Diese Entwicklung ist besorgniserregend für Importeure, die bereits jetzt schon einen Anstieg der Raten spüren. Laut dem Beratungsunternehmen Drewry lag der WCI-Index am 9. Mai bei 3159 US-Dollar pro 40-Fuß-Container – ein Anstieg um 16 Prozent gegenüber der Vorwoche. Besonders stark war der Anstieg auf der Route von Shanghai nach Rotterdam, wo der Index um 20 Prozent auf 3709 US-Dollar kletterte.

Die angekündigten Zulagen werden nicht die einzigen sein, die europäische Importeure zu spüren bekommen. Das bereits erwähnte Problem der Containerknappheit macht sich auch auf anderen Routen bemerkbar. CMA CGM hat angekündigt, ab dem 17. Mai auf den Routen von den türkischen Schwarzmeerhäfen nach Skandinavien, Nordeuropa, den baltischen Staaten, dem Vereinigten Königreich und Polen  Empty Repositioning Surcharge zu erheben, der 150 Euro für einen 20-Fuß-Container und 200 Euro für einen 40-Fuß-Container betragen wird.
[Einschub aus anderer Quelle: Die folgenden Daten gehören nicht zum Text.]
(** * health-cli: mock health series, trend analytics and the Apple Health
      export scanner

    A shallow embedding of the TypeScript sources
    - [data/mockData.ts]    (generateMockHRV, generateMockSleep,
                             generateMockStatus, generateMockAlerts),
    - [commands/hrv.ts]     (hrvCommand, analyzeHRVTrend,
                             calculateStandardDeviation, generateHRVInsights),
    - [commands/sleep.ts]   (sleepCommand, analyzeSleepPattern, calculateTrend,
                             calculateSleepDebt, calculateSleepConsistency,
                             timeToMinutes, calculateAverageTime,
                             generateSleepInsights),
    - [commands/status.ts]  (statusCommand, generateHealthSummary,
                             generateRecommendations),
    - [commands/alert.ts]   (alertCommand, generateAlertRecommendations,
                             getNextCheckTime),
    - [commands/import.ts]  (importCommand, parseAppleHealthXML),
    - [utils/responses.ts]  (success, error, output, COMMON_ACTIONS),
    followed by the properties of the specification that concern them and by
    further properties of the code.

    Modelling conventions.
    - A JavaScript string that the program inspects is the list of its UTF-16
      code units ([jsstring]); fixed labels that are only passed along are
      Rocq strings.
    - A JavaScript [number] is an exact rational ([Q]); results of
      [Math.round] and [Math.floor] are integers injected back into [Q], and
      a field of tenths [k / 10] stands for the double nearest to it. The sum
      of the sleep debt, whose rounding error decides the reported status, is
      computed in IEEE 754 doubles ([Double], on the primitive floats). The
      properties stated over the rationals are either restricted to values
      on which the doubles of the program are exact (whole numbers) or have
      bounds that the rounding of doubles does not cross.
    - [Math.random] reads an explicit stream of draws that is threaded
      through the generators ([Rand]).
    - [new Date()] reads an explicit [Clock] that stands still during one
      call; the clock carries the time zone of the host as the two offset
      functions of ECMAScript, so that daylight-saving changes are part of
      the model. Properties that hold only where the offset never changes
      say so ([constantOffset]).
    - [Math.sqrt], which the rationals do not have, is a parameter of the
      functions that call it.
    - A thrown exception is a value ([outcome]); [NaN] is [None] in the
      fields that can hold it.
    - The file system of the import command is a record of functions
      ([Host]). *)

From Stdlib Require Import ZArith NArith QArith Qround Qminmax Qabs.
From Stdlib Require Import String Ascii Bool Lia Lqa DecimalString List Sorted Permutation.
From Stdlib Require PrimFloat FloatOps SpecFloat Uint63.
Import ListNotations.

Set Implicit Arguments.

(* ================================================================== *)
(** ** JavaScript strings as lists of UTF-16 code units *)
(* ================================================================== *)

Module Js.

Definition jsstring := list N.

(** The code units of an ASCII literal. *)
Definition utf16 (s : string) : jsstring :=
  map N_of_ascii (list_ascii_of_string s).

(** The double quote, U+0022. *)
Definition dq : jsstring := [34%N].

Fixpoint str_eqb (a b : jsstring) : bool :=
  match a, b with
  | [], [] => true
  | x :: a', y :: b' => N.eqb x y && str_eqb a' b'
  | _, _ => false
  end.

(** [s.startsWith(pat)] *)
Fixpoint startsWith (pat s : jsstring) : bool :=
  match pat, s with
  | [], _ => true
  | p :: pat', c :: s' => N.eqb p c && startsWith pat' s'
  | _ :: _, [] => false
  end.

(** [s.includes(pat)] *)
Fixpoint includes (s pat : jsstring) : bool :=
  startsWith pat s ||
  match s with
  | [] => false
  | _ :: s' => includes s' pat
  end.

(** WhiteSpace and LineTerminator code units, as stripped by [trim]. *)
Definition isWhite (c : N) : bool :=
  (N.leb 9 c && N.leb c 13) || N.eqb c 32 || N.eqb c 160 || N.eqb c 5760
  || (N.leb 8192 c && N.leb c 8202) || N.eqb c 8232 || N.eqb c 8233
  || N.eqb c 8239 || N.eqb c 8287 || N.eqb c 12288 || N.eqb c 65279.

Fixpoint trimStart (s : jsstring) : jsstring :=
  match s with
  | [] => []
  | c :: s' => if isWhite c then trimStart s' else s
  end.

Definition trimEnd (s : jsstring) : jsstring := rev (trimStart (rev s)).

(** [s.trim()] *)
Definition trim (s : jsstring) : jsstring := trimEnd (trimStart s).

(** [s.split(sep)[0]] for a one-unit separator: the text before its first
    occurrence, the whole string when it does not occur. *)
Fixpoint splitHead (sep : N) (s : jsstring) : jsstring :=
  match s with
  | [] => []
  | c :: s' => if N.eqb c sep then [] else c :: splitHead sep s'
  end.

(** Comparison of strings by code units, the order of the default
    [Array.prototype.sort]. *)
Fixpoint str_leb (a b : jsstring) : bool :=
  match a, b with
  | [], _ => true
  | _ :: _, [] => false
  | x :: a', y :: b' => N.ltb x y || (N.eqb x y && str_leb a' b')
  end.

Fixpoint insertSorted (x : jsstring) (l : list jsstring) : list jsstring :=
  match l with
  | [] => [x]
  | y :: l' => if str_leb x y then x :: l else y :: insertSorted x l'
  end.

(** [arr.sort()] on an array of strings. *)
Definition sort (l : list jsstring) : list jsstring :=
  fold_right insertSorted [] l.

(** A [Set<string>] in insertion order. *)
Definition set_has (s : list jsstring) (x : jsstring) : bool :=
  existsb (str_eqb x) s.

Definition set_add (s : list jsstring) (x : jsstring) : list jsstring :=
  if set_has s x then s else s ++ [x].

(** *** Regular expressions

    A pattern anchored at the head of the subject is a function returning the
    matched text and the text of its capture group (empty when the pattern
    has none). *)

Definition pattern := jsstring -> option (jsstring * jsstring).

(** [subject.match(re)] without the [g] flag: the leftmost match. *)
Fixpoint matchFirst (re : pattern) (s : jsstring) : option (jsstring * jsstring) :=
  match re s with
  | Some m => Some m
  | None =>
      match s with
      | [] => None
      | _ :: s' => matchFirst re s'
      end
  end.

(** [subject.match(re) || []] with the [g] flag: the matched texts from left
    to right, each search resuming where the previous match ended. [skip]
    counts the code units still covered by the previous match. *)
Fixpoint matchAllFrom (re : pattern) (skip : nat) (s : jsstring) : list jsstring :=
  match s with
  | [] => []
  | _ :: s' =>
      match skip with
      | S k => matchAllFrom re k s'
      | O =>
          match re s with
          | Some (m, _) => m :: matchAllFrom re (pred (length m)) s'
          | None => matchAllFrom re 0 s'
          end
      end
  end.

Definition matchAll (re : pattern) (s : jsstring) : list jsstring :=
  matchAllFrom re 0 s.

(** [[^c]*c] at the head of [s]: the run before the first [c], when there is
    one. *)
Fixpoint runUntil (c : N) (s : jsstring) : option jsstring :=
  match s with
  | [] => None
  | x :: s' =>
      if N.eqb x c then Some []
      else option_map (cons x) (runUntil c s')
  end.

(** [/<Name[^>]*>/] *)
Definition tagOpener (name : string) : pattern := fun s =>
  let lit := utf16 "<" ++ utf16 name in
  if startsWith lit s then
    match runUntil 62 (skipn (length lit) s) with
    | Some body => Some (lit ++ body ++ [62%N], [])
    | None => None
    end
  else None.

(** [/name=Q([^Q]+)Q/], where Q stands for the double quote. *)
Definition attribute (name : string) : pattern := fun s =>
  let lit := utf16 name ++ utf16 "=" ++ dq in
  if startsWith lit s then
    match runUntil 34 (skipn (length lit) s) with
    | Some (c :: v) => Some (lit ++ (c :: v) ++ dq, c :: v)
    | _ => None
    end
  else None.

Definition isUpper (c : N) : bool := N.leb 65 c && N.leb c 90.
Definition isLetter (c : N) : bool := isUpper c || (N.leb 97 c && N.leb c 122).

(** [/[A-Za-z]*lit/] at the head of [s]: the length of the match. The star is
    greedy: the longest run of letters that [lit] still follows wins. *)
Fixpoint lettersThen (lit s : jsstring) : option nat :=
  match s with
  | [] => if startsWith lit [] then Some (length lit) else None
  | c :: s' =>
      match (if isLetter c then lettersThen lit s' else None) with
      | Some n => Some (S n)
      | None => if startsWith lit s then Some (length lit) else None
      end
  end.

(** [/HK[A-Za-z]*TypeIdentifier/] at the head of [s]: the length of the
    match. *)
Definition hkPrefix (s : jsstring) : option nat :=
  if startsWith (utf16 "HK") s then
    option_map (fun n => 2 + n)%nat
               (lettersThen (utf16 "TypeIdentifier") (skipn 2 s))
  else None.

(** [s.replace(/HK[A-Za-z]*TypeIdentifier/, '')]: the leftmost match is
    removed. *)
Fixpoint stripHKPrefix (s : jsstring) : jsstring :=
  match hkPrefix s with
  | Some n => skipn n s
  | None =>
      match s with
      | [] => []
      | c :: s' => c :: stripHKPrefix s'
      end
  end.

(** [s.replace(/([A-Z])/g, ' $1')] *)
Definition spaceCapitals (s : jsstring) : jsstring :=
  flat_map (fun c => if isUpper c then [32%N; c] else [c]) s.

(** The decimal digits of a non-negative integer, as in a template
    literal. *)
Definition decimal (n : N) : jsstring :=
  utf16 (NilZero.string_of_uint (N.to_uint n)).

(** What a call does: it returns a value or throws. *)
Inductive exn := Error (message : jsstring) | TypeError.

Inductive outcome (A : Type) :=
| Returns (a : A)
| Throws (e : exn).
Arguments Throws {A} e.

End Js.

(* ================================================================== *)
(** ** commands/import.ts *)
(* ================================================================== *)

Module ImportCmd.
Import Js.

Record DateRange := { start : jsstring; end_ : jsstring }.

Record ParseResult := {
  recordCount : N;
  dataTypes : list jsstring;
  dateRange : DateRange;
  warnings : list jsstring
}.

Definition MalformedImport : exn :=
  Error (utf16 "Not a valid Apple Health export - missing HealthData root element").

Definition noRecordsWarning := utf16 "No health records found in export".
Definition largeDatasetWarning (recordCount : N) :=
  utf16 "Large dataset (" ++ decimal recordCount
        ++ utf16 " records) - processing limited for demo".
Definition hrvMissingWarning := utf16 "HRV data not found in export".
Definition sleepMissingWarning := utf16 "Sleep data not found in export".
Definition privacyNotice :=
  utf16 "NOTE: This is a parser demo - no personal health data is stored or transmitted".

(** The body of the [forEach] over the sampled record openers. *)
Definition collectType (dataTypes : list jsstring) (record : jsstring) : list jsstring :=
  match matchFirst (attribute "type") record with
  | Some (_, fullType) =>
      let simplifiedType := trim (spaceCapitals (stripHKPrefix fullType)) in
      set_add dataTypes simplifiedType
  | None => dataTypes
  end.

(** [.map(match => match.match(re)?.[1]).filter(Boolean)], where [re] is the
    [startDate] attribute pattern without the [g] flag. *)
Definition capturedDates (dateMatches : list jsstring) : list jsstring :=
  flat_map (fun m =>
              match matchFirst (attribute "startDate") m with
              | Some (_, c :: v) => [c :: v]
              | _ => []
              end) dateMatches.

Definition parseAppleHealthXML (xmlContent : jsstring) : outcome ParseResult :=
  if negb (includes xmlContent (utf16 "<HealthData")) then Throws MalformedImport
  else
    let recordMatches := matchAll (tagOpener "Record") xmlContent in
    let workoutMatches := matchAll (tagOpener "Workout") xmlContent in
    let recordCount := N.of_nat (length recordMatches + length workoutMatches) in
    let dataTypes := fold_left collectType (firstn 1000 recordMatches) [] in
    let dateMatches := matchAll (attribute "startDate") xmlContent in
    let dates := sort (capturedDates dateMatches) in
    let startDate :=
      match dates with
      | [] => []
      | d :: _ => splitHead 32 d
      end in
    let endDate :=
      match rev dates with
      | [] => []
      | d :: _ => splitHead 32 d
      end in
    let w1 := if N.eqb recordCount 0 then [noRecordsWarning] else [] in
    let w2 := if N.ltb 50000 recordCount then [largeDatasetWarning recordCount] else [] in
    let w3 := if negb (set_has dataTypes (utf16 "Heart Rate Variability SDNN"))
              then [hrvMissingWarning] else [] in
    let w4 := if negb (set_has dataTypes (utf16 "Sleep Analysis"))
              then [sleepMissingWarning] else [] in
    Returns {| recordCount := recordCount;
               dataTypes := sort dataTypes;
               dateRange := {| start := startDate; end_ := endDate |};
               warnings := w1 ++ w2 ++ w3 ++ w4 ++ [privacyNotice] |}.

(** The export of the specification's scanner example. *)
Definition sampleExport : jsstring :=
  utf16 "<HealthData><Record type=" ++ dq
  ++ utf16 "HKQuantityTypeIdentifierHeartRateVariabilitySDNN" ++ dq
  ++ utf16 " startDate=" ++ dq ++ utf16 "2024-01-01 08:00:00 +0000" ++ dq
  ++ utf16 "/><Record type=" ++ dq
  ++ utf16 "HKCategoryTypeIdentifierSleepAnalysis" ++ dq
  ++ utf16 " startDate=" ++ dq ++ utf16 "2024-01-03 08:00:00 +0000" ++ dq
  ++ utf16 "/></HealthData>".

End ImportCmd.


(* ================================================================== *)
(** ** Numbers, [Math], [Math.random] and [Date] *)
(* ================================================================== *)

Module JsNum.
Import Js.

(** [a < b]; [a > b] is [ltb b a]. *)
Definition ltb (a b : Q) : bool := negb (Qle_bool b a).

(** [Math.round]: the nearest integer, halves upwards. *)
Definition round (x : Q) : Z := Qfloor (x + (1 # 2)).

(** [Math.floor] *)
Definition floor (x : Q) : Z := Qfloor x.

(** Truncation towards zero, the integer part kept by [Date.prototype.setTime]. *)
Definition truncate (x : Q) : Z :=
  if Qle_bool 0 x then Qfloor x else Qceiling x.
(** What the pool and the engine have seen, oldest first. *)
Inductive event : Type :=
  | EvGetconn
  | EvPutconn
  | EvCursor (id : nat)
  | EvCursorClose (id : nat)
  | EvCreateTable (name : string) (schema : gmap string string)
  | EvInsert (name : string) (row : gmap string sqlval)
  | EvCommit
  | EvRollback.

(** The connection pool ([self.pool]) and the database behind it.
    [db_committed] is the durable state, [db_working] what the open
    transaction sees; [pool_busy] counts the connections checked out. *)
Record database : Type := {
  db_committed : gmap string table;
  db_working : gmap string table;
  pool_idle : nat;
  pool_busy : nat;
  pool_minconn : nat;
  pool_maxconn : nat;
  db_open_cursors : gset nat;
  db_next_cursor : nat;
  db_trace : list event;
}.

Definition set_tables (committed working : gmap string table)
    (db : database) : database :=
  {| db_committed := committed; db_working := working;
     pool_idle := pool_idle db; pool_busy := pool_busy db;
     pool_minconn := pool_minconn db; pool_maxconn := pool_maxconn db;
     db_open_cursors := db_open_cursors db;
     db_next_cursor := db_next_cursor db; db_trace := db_trace db |}.

Definition set_pool (idle busy : nat) (db : database) : database :=
  {| db_committed := db_committed db; db_working := db_working db;
     pool_idle := idle; pool_busy := busy;
     pool_minconn := pool_minconn db; pool_maxconn := pool_maxconn db;
     db_open_cursors := db_open_cursors db;
     db_next_cursor := db_next_cursor db; db_trace := db_trace db |}.

Definition set_cursors (open : gset nat) (next : nat)
    (db : database) : database :=
  {| db_committed := db_committed db; db_working := db_working db;
     pool_idle := pool_idle db; pool_busy := pool_busy db;
     pool_minconn := pool_minconn db; pool_maxconn := pool_maxconn db;
     db_open_cursors := open;
     db_next_cursor := next; db_trace := db_trace db |}.

Definition log_event (e : event) (db : database) : database :=
  {| db_committed := db_committed db; db_working := db_working db;
     pool_idle := pool_idle db; pool_busy := pool_busy db;
     pool_minconn := pool_minconn db; pool_maxconn := pool_maxconn db;
     db_open_cursors := db_open_cursors db;
     db_next_cursor := db_next_cursor db;
     db_trace := (db_trace db ++ [e])%list |}.

(** *** Effects on the state *)

(** A connection leaves the pool: an idle one when there is one, a new one
    otherwise. *)
Definition take_conn (db : database) : database :=
  log_event EvGetconn (set_pool (pool_idle db - 1) (pool_busy db + 1) db).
Die Krise im Roten Meer wird voraussichtlich noch bis zur zweiten Jahreshälfte andauern, und es ist nicht auszuschließen, dass sie auch bis ins Jahr 2024 hineinreicht. Rolf Habben Jansen, Chef von Hapag Lloyd, äußerte auf einer Konferenz Ende April die Hoffnung, dass die Krise bis Ende des Jahres beendet sein werde.